#### Task directions:
Restate every record that follows, keeping it exact.

Stored items
Lemma method_result {A : Type} (m : method A) (self : real48) (r : result A) :
  fst (m self) = self -> snd (m self) = r -> m self = (self, r).
Proof. destruct (m self) as [st x]. cbn [fst snd]. intros -> ->. reflexivity. Qed.

Lemma real48_double_fields (r48 : bytes) :
  1 <= byte_at r48 5 <= 255 ->
  float_of_fields 52 11 (Z.testbit (byte_at r48 0) 7) (byte_at r48 5 + 894)
    (mantissa39 r48 * 2 ^ 13)
  = real48_double r48.
Proof.
  intros H5. pose proof (mantissa39_range r48) as R.
  unfold float_of_fields, real48_double. cbv zeta.
  destruct (Z.eqb_spec (byte_at r48 5 + 894) 0) as [|_]; [lia|].
  destruct (Z.eqb_spec (byte_at r48 5 + 894) (2 ^ 11 - 1)) as [|_]; [lia|].
  destruct (mantissa39 r48 * 2 ^ 13 + 2 ^ 52) as [|q|q] eqn:Q; try lia.
  f_equal; lia.
Qed.

(** C7. With exponent byte 255 neither [to_single()] nor [to_double()]
    raises; each returns what the general path builds, the number with
    exponent field 253 (of at most 254) and 1149 (of at most 2046), which
    is finite. *)
Theorem exponent_255_passthrough (self : real48) :
  consistent self -> byte_at (byte_str self) 5 = 255 ->
  exists f g : float,
    to_single self = (self, Ok f) /\ to_double self = (self, Ok g)
    /\ f = double_of_single
             (float_of_fields 23 8 (Z.testbit (byte_at (byte_str self) 0) 7)
                (255 - 2) (mantissa23 (byte_str self)))
    /\ g = float_of_fields 52 11 (Z.testbit (byte_at (byte_str self) 0) 7)
             (255 + 894) (mantissa39 (byte_str self) * 2 ^ 13)
    /\ is_finite f = true /\ is_finite g = true.
Proof.
  intros Hc H5. destruct (consistent_inv self Hc) as (b0 & b1 & b2 & b3 & b4 & b5 & ->).
  cbn [byte_str] in *. unfold byte_at in H5. cbn [nth] in H5.
  set (bs := [b0; b1; b2; b3; b4; b5]) in *.
  pose proof (mantissa23_range bs) as Rm.
  exists (double_of_single
            (float_of_fields 23 8 (Z.testbit (byte_at bs 0) 7) (255 - 2) (mantissa23 bs))),
         (real48_double bs).
  split; [|split; [|split; [|split; [|split]]]].
  - apply method_result; [apply to_single_pure|].
    unfold bs. rewrite to_single_general by lia. rewrite H5. reflexivity.
  - apply method_result; [apply to_double_pure|].
    unfold bs. apply to_double_nonzero. lia.
  - reflexivity.
  - rewrite <- real48_double_fields by (unfold bs, byte_at; cbn [nth]; lia).
    unfold bs, byte_at. cbn [nth]. rewrite H5. reflexivity.
  - apply single_fields_finite; lia.
  - reflexivity.
Qed.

#### Output for this task:
Lemma method_result {A : Type} (m : method A) (self : real48) (r : result A) :
  fst (m self) = self -> snd (m self) = r -> m self = (self, r).
Proof. destruct (m self) as [st x]. cbn [fst snd]. intros -> ->. reflexivity. Qed.

Lemma real48_double_fields (r48 : bytes) :
  1 <= byte_at r48 5 <= 255 ->
  float_of_fields 52 11 (Z.testbit (byte_at r48 0) 7) (byte_at r48 5 + 894)
    (mantissa39 r48 * 2 ^ 13)
  = real48_double r48.
Proof.
  intros H5. pose proof (mantissa39_range r48) as R.
  unfold float_of_fields, real48_double. cbv zeta.
  destruct (Z.eqb_spec (byte_at r48 5 + 894) 0) as [|_]; [lia|].
  destruct (Z.eqb_spec (byte_at r48 5 + 894) (2 ^ 11 - 1)) as [|_]; [lia|].
  destruct (mantissa39 r48 * 2 ^ 13 + 2 ^ 52) as [|q|q] eqn:Q; try lia.
  f_equal; lia.
Qed.

(** C7. With exponent byte 255 neither [to_single()] nor [to_double()]
    raises; each returns what the general path builds, the number with
    exponent field 253 (of at most 254) and 1149 (of at most 2046), which
    is finite. *)
Theorem exponent_255_passthrough (self : real48) :
  consistent self -> byte_at (byte_str self) 5 = 255 ->
  exists f g : float,
    to_single self = (self, Ok f) /\ to_double self = (self, Ok g)
    /\ f = double_of_single
             (float_of_fields 23 8 (Z.testbit (byte_at (byte_str self) 0) 7)
                (255 - 2) (mantissa23 (byte_str self)))
    /\ g = float_of_fields 52 11 (Z.testbit (byte_at (byte_str self) 0) 7)
             (255 + 894) (mantissa39 (byte_str self) * 2 ^ 13)
    /\ is_finite f = true /\ is_finite g = true.
Proof.
  intros Hc H5. destruct (consistent_inv self Hc) as (b0 & b1 & b2 & b3 & b4 & b5 & ->).
  cbn [byte_str] in *. unfold byte_at in H5. cbn [nth] in H5.
  set (bs := [b0; b1; b2; b3; b4; b5]) in *.
  pose proof (mantissa23_range bs) as Rm.
  exists (double_of_single
            (float_of_fields 23 8 (Z.testbit (byte_at bs 0) 7) (255 - 2) (mantissa23 bs))),
         (real48_double bs).
  split; [|split; [|split; [|split; [|split]]]].
  - apply method_result; [apply to_single_pure|].
    unfold bs. rewrite to_single_general by lia. rewrite H5. reflexivity.
  - apply method_result; [apply to_double_pure|].
    unfold bs. apply to_double_nonzero. lia.
  - reflexivity.
  - rewrite <- real48_double_fields by (unfold bs, byte_at; cbn [nth]; lia).
    unfold bs, byte_at. cbn [nth]. rewrite H5. reflexivity.
  - apply single_fields_finite; lia.
  - reflexivity.
Qed.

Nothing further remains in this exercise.